What the Twenty-Niners seem not to realize is the nature of the fight they (we) are in. Nice-sounding words notwithstanding, DEI is a political project, which means it is motivated only by the pursuit of power. Its proponents are not interested in philosophical discussion. While scientists have been busy at their benches, DEI ideologues have been playing the long game, and they have taken over all the systems that scientists long thought would defend the autonomy and intellectual independence that are essential to their craft.
• Think your administration supports your attachment to Enlightenment ideals? The cases of Wax, Garrett, and Gerber bely that hope. We can point to many others: these three illustrate only the most recent, brazen slaps in our faces.
• Think tenure will protect you? Tenure is on its way out, I’m afraid.
• Think your grants will buy you safety? Doesn’t money talk? I have bad news: nearly every grant funder has swallowed DEI whole, so good luck getting your proposals read, never mind funded.

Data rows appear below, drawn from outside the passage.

(* ===== verification/ResultSecrets.v ===== *)
(** * Credentials in action results

    apps/api/src/services/actionIntents/secretBearingTools.ts and
    resultSecrets.ts: sealing a minted credential before it is stored, the guard
    that refuses to store it in the clear, unsealing and burning it. A result is
    a JSON object; member order is immaterial, so it is a finite map. *)

From stdpp Require Import base gmap strings list option.
From Stdlib Require Import ZArith Lia Ascii.
From S2P Require Import Prelude Json SecretCrypto.

(** [Record<string, unknown>] as stored in [action_intents.result]. *)
Abbreviation Result := (gmap string json).

Definition ACTION_INTENT_RESULT_AAD : string := "action_intents.result".
Definition TEMP_PASSWORD_ENC_KEY : string := "temporaryPasswordEnc".
Definition TEMP_PASSWORD_LEGACY_KEY : string := "temporaryPassword".
Definition TEMP_PASSWORD_REVEALED_KEY : string := "temporaryPasswordRevealed".
Definition TEMP_PASSWORD_EXPIRED_KEY : string := "temporaryPasswordExpired".
Definition TEMP_PASSWORD_SEAL_FAILED_KEY : string := "temporaryPasswordSealFailed".
Definition REVEAL_WINDOW_DAYS : Z := 7.
Definition SECRET_BEARING_ACTION : string := "m365.user.reset_password".
Definition SECRET_BEARING_TOOLS : list string := ["m365_reset_password"; "google_reset_password"]%string.
Definition MAX_RESULT_BYTES : Z := 65536.

Definition SECRET_UNAVAILABLE_TEXT : string :=
  ("The password was reset, but the temporary credential could not be stored securely and is "
   ++ "unavailable. Reset the password again to obtain a new one.")%string.

(** [stripMcpPrefix(toolName)] *)
Definition stripMcpPrefix (toolName : string) : string :=
  if negb (startsWith "mcp__" toolName) then toolName
  else match indexOf "__" (str_drop 5 toolName) with
       | None => toolName
       | Some i => str_drop (5 + i + 2) toolName
       end.

Definition isSecretBearingTool (toolName : string) : bool :=
  bool_decide (stripMcpPrefix toolName ∈ SECRET_BEARING_TOOLS).

(** The carrier a secret-bearing tool returns. *)
Inductive SecretToolResult : Type :=
| SecretSuccess (llmText temporaryPassword : string) (delegantToolCallId : option string)
| SecretError (llmText : string).

Definition get_string (r : Result) (k : string) : option string :=
  match r !! k with Some (JStr s) => Some s | _ => None end.

(** [PROSE_CREDENTIAL_PATTERN.test(value)]: somewhere the label, white space, then
    a character that does not start a redaction mark. *)
Definition prose_at (s : string) : bool :=
  startsWith "Temporary password:" s &&
  let rest := trim_left (str_drop 19 s) in
  negb (bool_decide (rest = EmptyString))
  && negb (startsWith "[REDACTED]" rest) && negb (startsWith "[redacted]" rest).

Fixpoint prose_credential (s : string) : bool :=
  prose_at s || match s with EmptyString => false | String _ s' => prose_credential s' end.

(** [assertNoPlaintextSecret(toolName, result)]: [true] when it does not throw. *)
Definition assertNoPlaintextSecret (toolName : string) (result : Result) : bool :=
  if negb (isSecretBearingTool toolName) then true
  else
    bool_decide (result !! TEMP_PASSWORD_LEGACY_KEY = None)
    && forallb (fun kv => match kv.2 with JStr s => negb (prose_credential s) | _ => true end)
         (map_to_list result).

Definition hasSealedTemporaryPassword (result : Result) : bool :=
  bool_decide (get_string result TEMP_PASSWORD_ENC_KEY <> None)
  || bool_decide (get_string result TEMP_PASSWORD_LEGACY_KEY <> None).

Inductive UnsealError : Type :=
| NonV3Refused
| DecryptFailed (e : CryptoError).

Section sealing.
Context (sha256 : string -> bytes).
Context (enc : bytes -> bytes -> option string -> bytes -> bytes * bytes).
Context (dec : bytes -> bytes -> option string -> bytes -> bytes -> option bytes).
Context (env : CryptoEnv).

(** [encryptSecret(pw, { aad: ACTION_INTENT_RESULT_AAD })], kept only when it is
    an AAD-bound v3 ciphertext. *)
Definition seal (iv : bytes) (pw : string) : result CryptoError (option string) :=
  let! sealed := encryptSecret sha256 enc env iv (Some pw)
                   {| opt_aad := Some ACTION_INTENT_RESULT_AAD; opt_strict := false |} in
  Ok (match sealed with
      | Some c => if startsWith ENCRYPTED_V3_PREFIX c then Some c else None
      | None => None
      end).

(** [sealToolSecrets(result)]: the text for the model and the stored result. *)
Definition sealToolSecrets (iv : bytes) (r : SecretToolResult) : result CryptoError (string * Result) :=
  match r with
  | SecretError llmText => Ok (llmText, {[ "raw" := JStr llmText ]})
  | SecretSuccess llmText pw meta =>
      let base : Result := match meta with
        | Some id => {[ "delegantToolCallId" := JStr id ]} | None => ∅ end in
      let! sealed := seal iv pw in
      match sealed with
      | None => Ok (SECRET_UNAVAILABLE_TEXT, <[TEMP_PASSWORD_SEAL_FAILED_KEY := JBool true]> base)
      | Some c =>
          let llmText := if includes pw llmText then SECRET_UNAVAILABLE_TEXT else llmText in
          Ok (llmText, <[TEMP_PASSWORD_ENC_KEY := JStr c]> base)
      end
  end.

(** [sealActionResultSecrets(result)] *)
Definition sealActionResultSecrets (iv : bytes) (r : Result) : result CryptoError Result :=
  if negb (bool_decide (get_string r "action" = Some SECRET_BEARING_ACTION)) then Ok r
  else
    match get_string r TEMP_PASSWORD_LEGACY_KEY with
    | Some (String _ _ as pw) =>
        let! sealed := seal iv pw in
        let rest := delete TEMP_PASSWORD_LEGACY_KEY r in
        match sealed with
        | None => Ok (<[TEMP_PASSWORD_SEAL_FAILED_KEY := JBool true]> rest)
        | Some c => Ok (<[TEMP_PASSWORD_ENC_KEY := JStr c]> rest)
        end
    | _ => Ok r
    end.

(** [unsealTemporaryPassword(result)] *)
Definition unsealTemporaryPassword (r : Result) : result UnsealError (option string) :=
  match get_string r TEMP_PASSWORD_ENC_KEY with
  | Some sealed =>
      if negb (startsWith ENCRYPTED_V3_PREFIX sealed) then Err NonV3Refused
      else match decryptSecret sha256 dec env (Some sealed)
                   {| opt_aad := Some ACTION_INTENT_RESULT_AAD; opt_strict := true |} with
           | Ok p => Ok p
           | Err e => Err (DecryptFailed e)
           end
  | None => Ok (get_string r TEMP_PASSWORD_LEGACY_KEY)
  end.

End sealing.

(** The marker a burn leaves. *)
Inductive BurnMarker : Type :=
| Revealed (at_ : Z) (byUserId : string)
| Expired.

(** Whether a row's result satisfies the CAS predicate [?|] of the burn. *)
Definition hasSecretKey (r : option Result) : bool :=
  match r with
  | Some m => bool_decide (m !! TEMP_PASSWORD_ENC_KEY <> None)
              || bool_decide (m !! TEMP_PASSWORD_LEGACY_KEY <> None)
  | None => false
  end.

(** The value the burn writes. *)
Definition burnResult (marker : BurnMarker) (r : option Result) : Result :=
  let base := delete TEMP_PASSWORD_LEGACY_KEY (delete TEMP_PASSWORD_ENC_KEY (default ∅ r)) in
  match marker with
  | Revealed t u =>
      <[TEMP_PASSWORD_REVEALED_KEY :=
          JObj [("revealedAt"%string, JNum (dec t)); ("revealedByUserId"%string, JStr u)]]> base
  | Expired => <[TEMP_PASSWORD_EXPIRED_KEY := JBool true]> base
  end.

(** ** Facts *)

Lemma burnResult_clean marker r : hasSecretKey (Some (burnResult marker r)) = false.
Proof.
  unfold hasSecretKey, burnResult. apply orb_false_iff. rewrite !bool_decide_eq_false.
  destruct marker; simplify_map_eq; split; naive_solver.
Qed.

Lemma hasSealed_hasSecretKey r : hasSealedTemporaryPassword r = true -> hasSecretKey (Some r) = true.
Proof.
  unfold hasSealedTemporaryPassword, hasSecretKey, get_string. rewrite !orb_true_iff, !bool_decide_eq_true.
  intros [H|H]; [left|right]; intros E; by rewrite E in H.
Qed.

(** What the guard establishes of a secret-bearing tool's result. *)
Lemma assertNoPlaintextSecret_spec n (r : Result) :
  assertNoPlaintextSecret n r = true <->
  (isSecretBearingTool n = true ->
   r !! TEMP_PASSWORD_LEGACY_KEY = None
   /\ forall k t, r !! k = Some (JStr t) -> prose_credential t = false).
Proof.
  unfold assertNoPlaintextSecret. destruct (isSecretBearingTool n); cbn [negb]; [|naive_solver].
  rewrite andb_true_iff, bool_decide_eq_true, forallb_forall. split.
  - intros [Hl Hp] _. split; [done|]. intros k t Hk.
    specialize (Hp (k, JStr t)). apply negb_true_iff, Hp.
    by apply list_elem_of_In, elem_of_map_to_list.
  - intros Hspec. destruct (Hspec eq_refl) as [Hl Hp]. split; [done|]. intros [k v] Hk.
    apply list_elem_of_In, elem_of_map_to_list in Hk. simpl. destruct v; try done.
    by rewrite (Hp k s).
Qed.

Lemma burn_keeps_secret_guard n m r :
  assertNoPlaintextSecret n r = true -> assertNoPlaintextSecret n (burnResult m (Some r)) = true.
Proof.
  rewrite !assertNoPlaintextSecret_spec. intros Hr Hn. destruct (Hr Hn) as [Hl Hp].
  unfold burnResult. destruct m; (split; [by simplify_map_eq|]); intros k t Hk;
    apply lookup_insert_Some in Hk as [[_ ?]|[_ Hk]]; try done;
    rewrite !lookup_delete_Some in Hk; naive_solver.
Qed.

Section sealing_facts.
Context (sha256 : string -> bytes) {enc decr} `{!Aead enc decr} (env : CryptoEnv).

Lemma seal_unseals iv pw c :
  Forall is_byte iv -> iv <> [] -> pw <> EmptyString -> isEncryptedSecret pw = false ->
  seal sha256 enc env iv pw = Ok (Some c) ->
  startsWith ENCRYPTED_V3_PREFIX c = true
  /\ decryptSecret sha256 decr env (Some c)
       {| opt_aad := Some ACTION_INTENT_RESULT_AAD; opt_strict := true |} = Ok (Some pw).
Proof.
  intros Hi Ni Np Hne H. unfold seal in H. result_ok H.
  destruct a as [c'|]; [|done]. destruct (startsWith ENCRYPTED_V3_PREFIX c') eqn:Es; [|done].
  injection H as ->.
  split; [done|]. by eapply (decrypt_encrypted sha256 env iv pw
    {| opt_aad := Some ACTION_INTENT_RESULT_AAD; opt_strict := false |} true).
Qed.

(** A sealed credential is not stored or shown in the clear: the stored
    result has no plaintext member, only a v3 ciphertext or a failure mark; the
    model's text is the unavailable notice or does not contain the credential;
    and what was sealed is what the reveal decrypts. *)
Lemma sealed_tool_secret iv txt pw meta llm stored :
  Forall is_byte iv -> iv <> [] -> pw <> EmptyString -> isEncryptedSecret pw = false ->
  sealToolSecrets sha256 enc env iv (SecretSuccess txt pw meta) = Ok (llm, stored) ->
  stored !! TEMP_PASSWORD_LEGACY_KEY = None
  /\ (llm = SECRET_UNAVAILABLE_TEXT \/ includes pw llm = false)
  /\ (stored !! TEMP_PASSWORD_SEAL_FAILED_KEY = Some (JBool true)
        /\ hasSealedTemporaryPassword stored = false
      \/ hasSealedTemporaryPassword stored = true
        /\ unsealTemporaryPassword sha256 decr env stored = Ok (Some pw)).
Proof.
  intros Hi Ni Np Hne H. unfold sealToolSecrets in H. result_ok H. destruct a as [c|].
  - injection H as <- <-. destruct (seal_unseals _ _ _ Hi Ni Np Hne Hg) as [Hv3 Hd].
    split; [by destruct meta; simplify_map_eq|]. split.
    { destruct (includes pw txt) eqn:E; auto. }
    right. unfold hasSealedTemporaryPassword, unsealTemporaryPassword, get_string.
    rewrite lookup_insert_eq, Hv3. cbn [negb]. by rewrite Hd.
  - injection H as <- <-. split; [by destruct meta; simplify_map_eq|]. split; [by left|]. left.
    rewrite lookup_insert_eq. split; [done|].
    unfold hasSealedTemporaryPassword, get_string. by destruct meta; simplify_map_eq.
Qed.

(** The structured seal removes the plaintext of a password reset whatever
    the encryption configuration, keeps every other member, and leaves the
    results of other actions as they are. *)
Lemma sealed_action_result iv r r' :
  sealActionResultSecrets sha256 enc env iv r = Ok r' ->
  (get_string r "action" = Some SECRET_BEARING_ACTION ->
     forall pw, get_string r TEMP_PASSWORD_LEGACY_KEY = Some pw -> pw <> EmptyString ->
     r' !! TEMP_PASSWORD_LEGACY_KEY = None
     /\ (forall k, k <> TEMP_PASSWORD_LEGACY_KEY -> k <> TEMP_PASSWORD_ENC_KEY ->
                   k <> TEMP_PASSWORD_SEAL_FAILED_KEY -> r' !! k = r !! k))
  /\ (get_string r "action" <> Some SECRET_BEARING_ACTION -> r' = r).
Proof.
  intros H. unfold sealActionResultSecrets in H. split.
  - intros Ha pw Hp Np. rewrite bool_decide_eq_true_2 in H by done. cbn [negb] in H. rewrite Hp in H.
    destruct pw as [|ch pw']; [done|]. result_ok H.
    destruct a; injection H as <-; split; try (by simplify_map_eq);
      intros k H1 H2 H3; by simplify_map_eq.
  - intros Ha. rewrite bool_decide_eq_false_2 in H by done. by injection H as <-.
Qed.

End sealing_facts.

Definition demo_stored : Result :=
  match sealToolSecrets of_text toy_enc demo_env demo_iv (SecretSuccess "done" "pw" None) with
  | Ok (_, r) => r | Err _ => ∅ end.

Lemma sealed_tool_secret_witness : demo_stored !! TEMP_PASSWORD_LEGACY_KEY = None.
Proof.
  refine (proj1 (sealed_tool_secret of_text demo_env demo_iv "done" "pw" None "done" demo_stored
                   demo_iv_bytes _ _ _ _)); [discriminate|discriminate|reflexivity|vm_compute; reflexivity].
Defined.

Definition demo_reset : Result :=
  {[ "action" := JStr SECRET_BEARING_ACTION; TEMP_PASSWORD_LEGACY_KEY := JStr "pw" ]}.
Definition demo_reset_sealed : Result :=
  match sealActionResultSecrets of_text toy_enc demo_env demo_iv demo_reset with Ok r => r | Err _ => ∅ end.

Lemma sealed_action_result_witness : demo_reset_sealed !! TEMP_PASSWORD_LEGACY_KEY = None.
Proof.
  refine (proj1 (proj1 (sealed_action_result of_text (enc := toy_enc) demo_env demo_iv demo_reset demo_reset_sealed _) _
                   "pw"%string _ _)); [vm_compute; reflexivity..|discriminate].
Defined.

• Think your supposedly independent accreditation boards will defend your right to determine how you teach your students? Think again. They, too, have been thoroughly captured by DEI’s advocates, and they didn’t consult you about that.
• Surely, your professional and scientific societies will rise to your defense? Well, they’ve been thoroughly blue-pilled. Exhibit A: the American Association for the Advancement of Science, which is now completely woke. The same can be said for virtually every other professional scientific society.
• If I nevertheless decide to take a brave stand against DEI, my colleagues will defend me in solidarity with our shared values, right? Fuhgeddaboudit! Your colleagues know how their bread is buttered, and conformity to DEI is the social credit they need to buy the butter. They will not jeopardize careers, promotions, grants, and all the other emoluments of modern academic life to stand up for you.
The unfortunate reality is that scientists, even scientists of the Twenty-Niners’ caliber, have lost control of their professions. To restore science to what it should be, scientists need to wrest control back. Not urge, wrest. Furthermore, they will not be able to do so from within the hollowed-out husk that the academic ecosystem has become. Scientists’ role there, whether they acknowledge it or not, is no longer to do science—it is to keep the grift going. The actual science that you do is just a mask.
Saving science is going to thrust science into some unaccustomed and uncomfortable places. If you don’t like, say, the governor of Florida signing legislation to zero out DEI funding, provide a realistic alternative. Hint: you’ve already lost to a shapeshifting, entrenched ideology that is not about to go away. And you have nothing to say about it.